EXERCISE BRIEF → Only the lines below from the one containing "Definition sweep_turn (s" to the one containing "else (Sweeper (set_sweep_hp" should be repeated, both included and unchanged.

Items listed in a dataset
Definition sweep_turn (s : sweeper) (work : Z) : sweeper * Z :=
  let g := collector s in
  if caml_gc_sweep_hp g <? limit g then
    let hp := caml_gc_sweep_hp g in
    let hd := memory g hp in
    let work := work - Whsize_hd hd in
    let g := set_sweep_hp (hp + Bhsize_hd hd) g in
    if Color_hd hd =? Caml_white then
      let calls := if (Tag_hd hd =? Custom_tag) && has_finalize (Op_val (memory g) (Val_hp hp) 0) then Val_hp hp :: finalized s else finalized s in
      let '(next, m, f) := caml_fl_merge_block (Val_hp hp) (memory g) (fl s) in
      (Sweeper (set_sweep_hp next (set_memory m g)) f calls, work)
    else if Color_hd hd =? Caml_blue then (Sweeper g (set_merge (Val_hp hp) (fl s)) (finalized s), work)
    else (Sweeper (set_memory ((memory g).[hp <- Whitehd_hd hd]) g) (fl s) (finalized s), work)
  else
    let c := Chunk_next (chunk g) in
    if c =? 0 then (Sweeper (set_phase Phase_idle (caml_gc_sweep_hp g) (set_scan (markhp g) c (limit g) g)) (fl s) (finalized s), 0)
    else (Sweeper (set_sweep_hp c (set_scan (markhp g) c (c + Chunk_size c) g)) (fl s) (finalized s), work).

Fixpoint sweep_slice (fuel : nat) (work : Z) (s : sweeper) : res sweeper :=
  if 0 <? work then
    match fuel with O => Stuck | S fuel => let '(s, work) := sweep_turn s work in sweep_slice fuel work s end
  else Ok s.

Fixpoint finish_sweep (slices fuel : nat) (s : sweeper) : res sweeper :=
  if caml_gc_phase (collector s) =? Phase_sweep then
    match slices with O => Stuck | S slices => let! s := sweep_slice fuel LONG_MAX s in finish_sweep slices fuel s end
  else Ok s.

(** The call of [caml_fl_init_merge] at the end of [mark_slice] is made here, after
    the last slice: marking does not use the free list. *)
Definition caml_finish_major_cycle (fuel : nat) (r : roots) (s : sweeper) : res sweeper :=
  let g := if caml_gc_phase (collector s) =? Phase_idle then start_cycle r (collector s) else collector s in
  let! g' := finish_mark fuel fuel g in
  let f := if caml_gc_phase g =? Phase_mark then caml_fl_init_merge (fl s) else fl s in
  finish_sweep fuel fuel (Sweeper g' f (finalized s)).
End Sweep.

...

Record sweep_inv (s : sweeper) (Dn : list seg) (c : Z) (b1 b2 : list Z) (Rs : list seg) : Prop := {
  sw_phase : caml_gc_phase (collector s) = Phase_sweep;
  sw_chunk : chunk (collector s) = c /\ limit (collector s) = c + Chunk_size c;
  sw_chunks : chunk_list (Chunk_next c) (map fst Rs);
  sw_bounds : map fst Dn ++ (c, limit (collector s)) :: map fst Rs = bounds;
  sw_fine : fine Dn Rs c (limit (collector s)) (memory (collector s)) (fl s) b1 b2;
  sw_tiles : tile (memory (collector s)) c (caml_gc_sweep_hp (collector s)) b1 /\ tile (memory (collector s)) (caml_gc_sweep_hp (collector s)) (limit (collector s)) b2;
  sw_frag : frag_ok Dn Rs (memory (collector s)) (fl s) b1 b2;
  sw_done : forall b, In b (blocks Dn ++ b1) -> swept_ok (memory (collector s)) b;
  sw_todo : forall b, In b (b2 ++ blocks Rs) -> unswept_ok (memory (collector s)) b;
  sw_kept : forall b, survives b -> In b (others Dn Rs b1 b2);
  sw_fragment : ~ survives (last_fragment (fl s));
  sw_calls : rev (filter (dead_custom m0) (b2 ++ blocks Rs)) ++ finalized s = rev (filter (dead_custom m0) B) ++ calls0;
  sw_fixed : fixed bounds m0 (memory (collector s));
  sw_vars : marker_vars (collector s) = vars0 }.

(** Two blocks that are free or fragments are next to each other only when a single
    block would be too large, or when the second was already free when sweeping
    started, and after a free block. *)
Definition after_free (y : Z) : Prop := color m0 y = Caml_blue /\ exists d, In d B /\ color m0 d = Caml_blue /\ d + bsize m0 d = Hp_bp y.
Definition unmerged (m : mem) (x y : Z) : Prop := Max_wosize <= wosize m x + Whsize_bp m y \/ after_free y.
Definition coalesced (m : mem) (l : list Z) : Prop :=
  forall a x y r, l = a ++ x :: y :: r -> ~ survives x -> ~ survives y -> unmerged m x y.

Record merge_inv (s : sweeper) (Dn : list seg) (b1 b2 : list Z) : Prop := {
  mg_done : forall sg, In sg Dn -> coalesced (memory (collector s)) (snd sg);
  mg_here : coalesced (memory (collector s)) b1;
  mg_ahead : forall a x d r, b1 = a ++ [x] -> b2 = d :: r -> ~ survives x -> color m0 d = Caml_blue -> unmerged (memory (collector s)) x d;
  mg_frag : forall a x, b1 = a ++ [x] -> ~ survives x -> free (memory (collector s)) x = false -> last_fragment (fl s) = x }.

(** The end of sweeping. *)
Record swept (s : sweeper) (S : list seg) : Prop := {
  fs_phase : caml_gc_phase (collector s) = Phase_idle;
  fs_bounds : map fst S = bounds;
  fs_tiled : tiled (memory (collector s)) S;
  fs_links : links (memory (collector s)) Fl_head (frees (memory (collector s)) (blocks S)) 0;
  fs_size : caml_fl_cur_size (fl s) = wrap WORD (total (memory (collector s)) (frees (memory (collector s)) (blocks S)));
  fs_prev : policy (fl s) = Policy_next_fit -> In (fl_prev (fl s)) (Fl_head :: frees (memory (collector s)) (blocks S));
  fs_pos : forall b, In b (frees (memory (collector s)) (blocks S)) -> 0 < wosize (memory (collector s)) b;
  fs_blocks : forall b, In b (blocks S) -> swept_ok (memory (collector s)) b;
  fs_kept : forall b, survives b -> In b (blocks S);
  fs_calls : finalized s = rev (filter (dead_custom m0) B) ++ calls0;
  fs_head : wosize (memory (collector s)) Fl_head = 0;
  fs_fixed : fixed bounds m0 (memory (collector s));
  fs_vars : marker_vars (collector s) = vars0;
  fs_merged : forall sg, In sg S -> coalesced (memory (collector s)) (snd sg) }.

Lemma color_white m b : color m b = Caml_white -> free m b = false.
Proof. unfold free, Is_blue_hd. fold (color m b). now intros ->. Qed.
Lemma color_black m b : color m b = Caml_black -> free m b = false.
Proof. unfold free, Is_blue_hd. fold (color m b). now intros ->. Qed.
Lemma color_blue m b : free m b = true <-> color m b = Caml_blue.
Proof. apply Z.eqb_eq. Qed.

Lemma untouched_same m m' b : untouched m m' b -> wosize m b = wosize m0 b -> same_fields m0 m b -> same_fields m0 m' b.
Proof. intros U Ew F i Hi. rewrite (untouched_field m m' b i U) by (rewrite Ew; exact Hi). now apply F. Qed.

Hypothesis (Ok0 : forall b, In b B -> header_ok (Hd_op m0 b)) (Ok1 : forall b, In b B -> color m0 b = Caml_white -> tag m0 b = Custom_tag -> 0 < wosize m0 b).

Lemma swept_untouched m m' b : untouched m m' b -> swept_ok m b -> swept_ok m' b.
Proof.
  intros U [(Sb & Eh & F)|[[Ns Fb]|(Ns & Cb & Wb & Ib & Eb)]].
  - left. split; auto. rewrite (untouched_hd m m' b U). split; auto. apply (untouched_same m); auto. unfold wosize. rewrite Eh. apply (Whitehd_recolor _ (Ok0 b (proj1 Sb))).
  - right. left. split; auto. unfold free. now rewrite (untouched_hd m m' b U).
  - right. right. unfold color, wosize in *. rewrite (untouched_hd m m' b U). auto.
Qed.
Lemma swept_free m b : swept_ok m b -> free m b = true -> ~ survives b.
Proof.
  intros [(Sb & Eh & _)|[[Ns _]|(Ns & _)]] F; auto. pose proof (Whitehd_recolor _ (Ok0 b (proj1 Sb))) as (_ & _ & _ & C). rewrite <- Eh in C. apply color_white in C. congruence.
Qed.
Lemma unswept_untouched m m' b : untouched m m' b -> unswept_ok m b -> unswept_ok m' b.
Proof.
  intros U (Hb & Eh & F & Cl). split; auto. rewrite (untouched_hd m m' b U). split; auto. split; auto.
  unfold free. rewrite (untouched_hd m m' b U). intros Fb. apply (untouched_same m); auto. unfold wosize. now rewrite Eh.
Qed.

YOUR RESPONSE →
Definition sweep_turn (s : sweeper) (work : Z) : sweeper * Z :=
  let g := collector s in
  if caml_gc_sweep_hp g <? limit g then
    let hp := caml_gc_sweep_hp g in
    let hd := memory g hp in
    let work := work - Whsize_hd hd in
    let g := set_sweep_hp (hp + Bhsize_hd hd) g in
    if Color_hd hd =? Caml_white then
      let calls := if (Tag_hd hd =? Custom_tag) && has_finalize (Op_val (memory g) (Val_hp hp) 0) then Val_hp hp :: finalized s else finalized s in
      let '(next, m, f) := caml_fl_merge_block (Val_hp hp) (memory g) (fl s) in
      (Sweeper (set_sweep_hp next (set_memory m g)) f calls, work)
    else if Color_hd hd =? Caml_blue then (Sweeper g (set_merge (Val_hp hp) (fl s)) (finalized s), work)
    else (Sweeper (set_memory ((memory g).[hp <- Whitehd_hd hd]) g) (fl s) (finalized s), work)
  else
    let c := Chunk_next (chunk g) in
    if c =? 0 then (Sweeper (set_phase Phase_idle (caml_gc_sweep_hp g) (set_scan (markhp g) c (limit g) g)) (fl s) (finalized s), 0)
    else (Sweeper (set_sweep_hp c (set_scan (markhp g) c (c + Chunk_size c) g)) (fl s) (finalized s), work).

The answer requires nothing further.